2

I want to perform replace string operations on Urdu language words, but the following code is not replacing آپ with aap. I am using word boundaries so that it replaces the entire words and not the parts of words.

var str ="آپ کا نام کیا ہے؟";
var res = str.replace(/\bآپ\b/g, "aap");
console.log(res);

I expect the following output:

 کا نام کیا ہے؟ aap
Muhammad Naufil
  • 2,420
  • 2
  • 17
  • 48
  • *"I expect the following output"* Because of the RTL vs. LTR aspect, the replace will put `aap` on the left, e.g.: `aap کا نام کیا ہے؟`. – T.J. Crowder Jun 29 '19 at 10:18

3 Answers3

1

Try without \b, like this

var str ="آپ کا نام کیا ہے؟";
   var res = str.replace(/(^|\s)آپ(?=\s|$)/g, "aap");
console.log(res);
Ghoul Ahmed
  • 4,446
  • 1
  • 14
  • 23
  • I am using word boundaries so that it replaces the entire words and not the parts of words. We cant remove word boundaries – Muhammad Naufil Jun 29 '19 at 09:17
  • @MuhammadNaufil, (^|\s)آپ(?=\s|$) same of boundaries b, try now – Ghoul Ahmed Jun 29 '19 at 09:30
  • @MuhammadNaufil, boundaries \b doesn't work for unicode characters [Word boundaries + unicode characters](https://stackoverflow.com/questions/10590098/javascript-regexp-word-boundaries-unicode-characters) – Ghoul Ahmed Jun 29 '19 at 09:34
  • @GhoulAhmed - Yes they do, but only for English-centric ones (although not very well :-) ). (Remember, **all** characters are "Unicode characters".) – T.J. Crowder Jun 29 '19 at 10:02
1

\b is English-centric, I'm afraid, and not actually that good at even being English-centric. :-) (For instance, it would match at the end of "English" in "English-centric".)

You can use lookarounds with a negated Unicode "letter" category to check for word boundaries. Those features exist in the most recent JavaScript spec, but support is very spotty. You can throw a library at it, though: XRegExp by Steven Levithan:

var str ="آپ کا نام کیا ہے؟";
var rex = XRegExp("(?<=^|[^\\p{Letter}])آپ(?=$|[^\\p{Letter}])", "g");
var res = str.replace(rex, "aap");
console.log(res);
<script src="https://cdnjs.cloudflare.com/ajax/libs/xregexp/3.2.0/xregexp-all.min.js"></script>

In that regular expression:

  • (?<=^|[^\p{Letter}]) is a look-behind for start of input or a non-letter per the Unicode standard. (Note that the \ has to be escaped inside the string we pass XRegExp so the XRegExp receives it, since \ is an escape in string literals.)
  • آپ is the word
  • (?=$|[^\p{Letter}]) is a look-ahead for the end of input or a non-letter. (Again, with the \ escaped in the string.)

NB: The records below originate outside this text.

(** * lockr: the fuzzy search engine and its interactive session

    A shallow embedding of [go/internal/search]: the scoring engine
    ([Engine], [Search], [scoreMatch], [fuzzyScore], [createHighlights],
    [limitResults], [SearchInteractive], [FilterTopMatches],
    [GetQuerySuggestions], [GetMatchQuality]) and the interactive session
    ([InteractiveSearch], [AddChar], [RemoveChar], [MoveSelection],
    [updateResults], the "more results" count of [Render],
    [applyHighlights], [Update], [RunInteractiveSearch]), with
    [validateKey] of [go/internal/database], the check every key of a
    vault has passed.

    Modelling conventions.
    - A Go [string] is a sequence of bytes: [String.string].  The two
      library operations that look inside the bytes, [strings.ToLower] and
      the [[]rune] conversion, are embedded twice.  The first part of the
      file has them on their single-byte (ASCII) path: a byte is a
      character, and only 'A'..'Z' change under [ToLower]; that reading is
      exact on ASCII text, which the keys of a vault are.  The module
      [Utf8] has them in
      full, with the UTF-8 decoder and the case table of Unicode, and the
      functions of the package built on them again; the two readings of
      [scoreMatch] agree on ASCII text ([scoreMatch_on_ascii]).  What is
      stated of text outside ASCII is stated in [Utf8].
    - [int] is [Z]; the one addition whose operand is not bounded by a
      length ([MoveSelection]) wraps around at 64 bits.
    - [float64] scores are rationals ([Q]).  The tier constants and
      [80 - 2*idx] are computed exactly by the hardware as well; the
      product of the fuzzy tier is rounded there, and no statement below
      depends on its last digit.
    - A run-time panic (slice bounds, index out of range) is the outcome
      [Panicked]; no code of the package recovers from one.  Where a
      function mutates the engine before it panics ([SearchInteractive]),
      the engine it leaves behind is part of the outcome.
    - [sort.Slice] is library code and not stable: the model takes any
      sorter that returns a sorted permutation whenever the comparison is
      a strict weak ordering ([SliceSorter]); insertion sort is one. *)

From Stdlib Require Import List String Ascii ZArith QArith Bool Lia Lqa.
From Stdlib Require Import Permutation Sorted.
Import ListNotations.

Local Open Scope Z_scope.

(** ** Outcomes of calls that may panic *)

Inductive result (A : Type) : Type :=
| Returned (a : A)
| Panicked.

Arguments Returned {A} a.
Arguments Panicked {A}.

Definition bind {A B : Type} (r : result A) (k : A -> result B) : result B :=
  match r with
  | Returned a => k a
  | Panicked => Panicked
  end.

Notation "x <- r ;; k" := (bind r (fun x => k))
  (at level 61, r at next level, right associativity).

(** ** Go strings and slices *)

Definition rune : Type := ascii.

(** [len(s)] for a string. *)
Definition len (s : string) : Z := Z.of_nat (String.length s).

(** [len(l)] for a slice. *)
Definition llen {A : Type} (l : list A) : Z := Z.of_nat (List.length l).

(** [[]rune(s)] on single-byte text. *)
Definition runes (s : string) : list rune := list_ascii_of_string s.

(** The ASCII branch of [strings.ToLower]: [c += 'a' - 'A'] for
    ['A' <= c && c <= 'Z']. *)
Definition lowerByte (c : ascii) : ascii :=
  if (("A" <=? c)%char && (c <=? "Z")%char)%bool
  then ascii_of_nat (nat_of_ascii c + 32)
  else c.

Fixpoint ToLower (s : string) : string :=
  match s with
  | EmptyString => EmptyString
  | String c s' => String (lowerByte c) (ToLower s')
  end.

(** [string(ch)] for a byte [ch]: the UTF-8 encoding of the code point
    [ch], one byte below [0x80] and two bytes from there on. *)
Definition string_of_byte (ch : ascii) : string :=
  let n := nat_of_ascii ch in
  if (n <? 128)%nat then String ch EmptyString
  else String (ascii_of_nat (192 + n / 64))
         (String (ascii_of_nat (128 + n mod 64)) EmptyString).

(** [strings.HasPrefix(s, prefix)]. *)
Definition HasPrefix (s prefix : string) : bool := String.prefix prefix s.

(** [strings.Index(s, substr)]: offset of the first occurrence, or [-1]. *)
Definition Index (s substr : string) : Z :=
  match String.index 0 substr s with
  | Some n => Z.of_nat n
  | None => -1
  end.

(** [strings.Contains(s, substr)]. *)
Definition Contains (s substr : string) : bool := 0 <=? Index s substr.

(** [s[:hi]] on a slice: panics when [hi] is negative or beyond the slice. *)
Definition slice_to {A : Type} (s : list A) (hi : Z) : result (list A) :=
  if (hi <? 0) || (llen s <? hi) then Panicked
  else Returned (firstn (Z.to_nat hi) s).


(** Two's-complement wrap-around of a 64-bit [int]. *)
Definition wrap64 (z : Z) : Z := (z + 2 ^ 63) mod 2 ^ 64 - 2 ^ 63.

(** Comparison [x < y] on scores. *)
Definition Qltb (x y : Q) : bool := negb (Qle_bool y x).

(** ** Data model *)

(** [database.SearchResult]; the two [time.Time] fields are opaque stamps. *)
Record SearchResult : Type := mkSearchResult {
  Key : string;
  CreatedAt : Z;
  LastAccessed : Z;
  AccessCount : Z;
  Tags : option string
}.

Record HighlightRange : Type := mkHighlightRange {
  Start : Z;
  End : Z
}.

Record MatchResult : Type := mkMatchResult {
  Result : SearchResult;
  Score : Q;
  Highlights : list HighlightRange
}.

Record Engine : Type := mkEngine {
  caseSensitive : bool;
  maxResults : Z;
  highlightMatches : bool
}.

Definition NewEngine : Engine :=
  {| caseSensitive := false; maxResults := 100; highlightMatches := true |}.

Definition SetCaseSensitive (e : Engine) (sensitive : bool) : Engine :=
  {| caseSensitive := sensitive;
     maxResults := maxResults e;
     highlightMatches := highlightMatches e |}.

Definition SetMaxResults (e : Engine) (max : Z) : Engine :=
  {| caseSensitive := caseSensitive e;
     maxResults := max;
     highlightMatches := highlightMatches e |}.

Definition SetHighlightMatches (e : Engine) (highlight : bool) : Engine :=
  {| caseSensitive := caseSensitive e;
     maxResults := maxResults e;
     highlightMatches := highlight |}.

Definition normalizeString (e : Engine) (s : string) : string :=
  if caseSensitive e then s else ToLower s.

(** ** Scoring *)

(** The loop of [createHighlights] from [i = 1] on: [prev] is
    [positions[i-1]], [start] and [end_] the range being built. *)
Fixpoint createHighlights_loop (positions : list Z) (prev start end_ : Z)
    (highlights : list HighlightRange) : list HighlightRange :=
  match positions with
  | [] => highlights ++ [ {| Start := start; End := end_ |} ]
  | p :: rest =>
      if p =? prev + 1
      then createHighlights_loop rest p start (p + 1) highlights
      else createHighlights_loop rest p p (p + 1)
             (highlights ++ [ {| Start := start; End := end_ |} ])
  end.

Definition createHighlights (positions : list Z) (original : list rune)
    : list HighlightRange :=
  match positions with
  | [] => []
  | p0 :: rest => createHighlights_loop rest p0 p0 (p0 + 1) []
  end.

(** What the matching loop of [fuzzyScore] leaves behind. *)
Record fuzzyWalk : Type := mkFuzzyWalk {
  unmatched : list rune;          (* queryRunes[queryPos:] *)
  totalScore : Q;
  matchedPositions : list Z
}.

(** The loop [for queryPos < len(queryRunes) && targetPos < len(targetRunes)]:
    [queryRunes] and [targetRunes] are the parts of the two slices from
    [queryPos] and [targetPos] on. *)
Fixpoint fuzzyLoop (queryRunes targetRunes : list rune)
    (targetPos consecutiveMatches : Z) (total : Q) (matched : list Z)
    : fuzzyWalk :=
  match queryRunes, targetRunes with
  | [], _ => mkFuzzyWalk [] total matched
  | _ :: _, [] => mkFuzzyWalk queryRunes total matched
  | q :: queryRest, t :: targetRest =>
      if Ascii.eqb q t then
        let consecutiveMatches := consecutiveMatches + 1 in
        let charScore := (2 + inject_Z consecutiveMatches * (1 # 2))%Q in
        fuzzyLoop queryRest targetRest (targetPos + 1) consecutiveMatches
          (total + charScore)%Q (matched ++ [targetPos])
      else
        fuzzyLoop queryRunes targetRest (targetPos + 1) 0 total matched
  end.

Definition fuzzyScore (e : Engine) (query target originalTarget : string)
    : Q * list HighlightRange :=
  if (len query =? 0) || (len target =? 0) then (0%Q, [])
  else
    let queryRunes := runes query in
    let targetRunes := runes target in
    let originalRunes := runes originalTarget in
    let w := fuzzyLoop queryRunes targetRunes 0 0 0%Q [] in
    match unmatched w with
    | _ :: _ => (0%Q, [])
    | [] =>
        let matchRatio :=
          (inject_Z (llen (matchedPositions w)) / inject_Z (llen queryRunes))%Q in
        let lengthRatio :=
          (inject_Z (llen queryRunes) / inject_Z (llen targetRunes))%Q in
        let finalScore := (totalScore w * matchRatio * lengthRatio * 20)%Q in
        let finalScore := if Qltb finalScore 10 then 10%Q else finalScore in
        let highlights :=
          if 0 <? llen (matchedPositions w)
          then createHighlights (matchedPositions w) originalRunes
          else [] in
        (finalScore, highlights)
    end.

Definition scoreMatch (e : Engine) (query target : string)
    : Q * list HighlightRange :=
  let queryNorm := normalizeString e query in
  let targetNorm := normalizeString e target in
  if (queryNorm =? targetNorm)%string then
    (100%Q, [ {| Start := 0; End := len target |} ])
  else if HasPrefix targetNorm queryNorm then
    (90%Q, [ {| Start := 0; End := len query |} ])
  else
    let idx := Index targetNorm queryNorm in
    if 0 <=? idx then
      let highlights := [ {| Start := idx; End := idx + len query |} ] in
      let score := (80 - inject_Z idx * 2)%Q in
      let score := if Qltb score 50 then 50%Q else score in
      (score, highlights)
    else
      let '(score, highlights) := fuzzyScore e queryNorm targetNorm target in
      if Qltb 0 score then (score, highlights) else (0%Q, []).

As I mentioned in my comment, because of the right-to-left (RTL) vs. left-to-right (LTR) language script difference (e.g., Arabic script vs. Latin script), that shows up as aap کا نام کیا ہے؟ rather than your expected output, even though the text was replaced in the right place, because the Urdu word is at the beginning of the string (but when rendered, all of the Arabic script is output from right-to-left). So in the updated string, the Latin script (app) is output left-to-right, followed by the Arabic script right-to-left.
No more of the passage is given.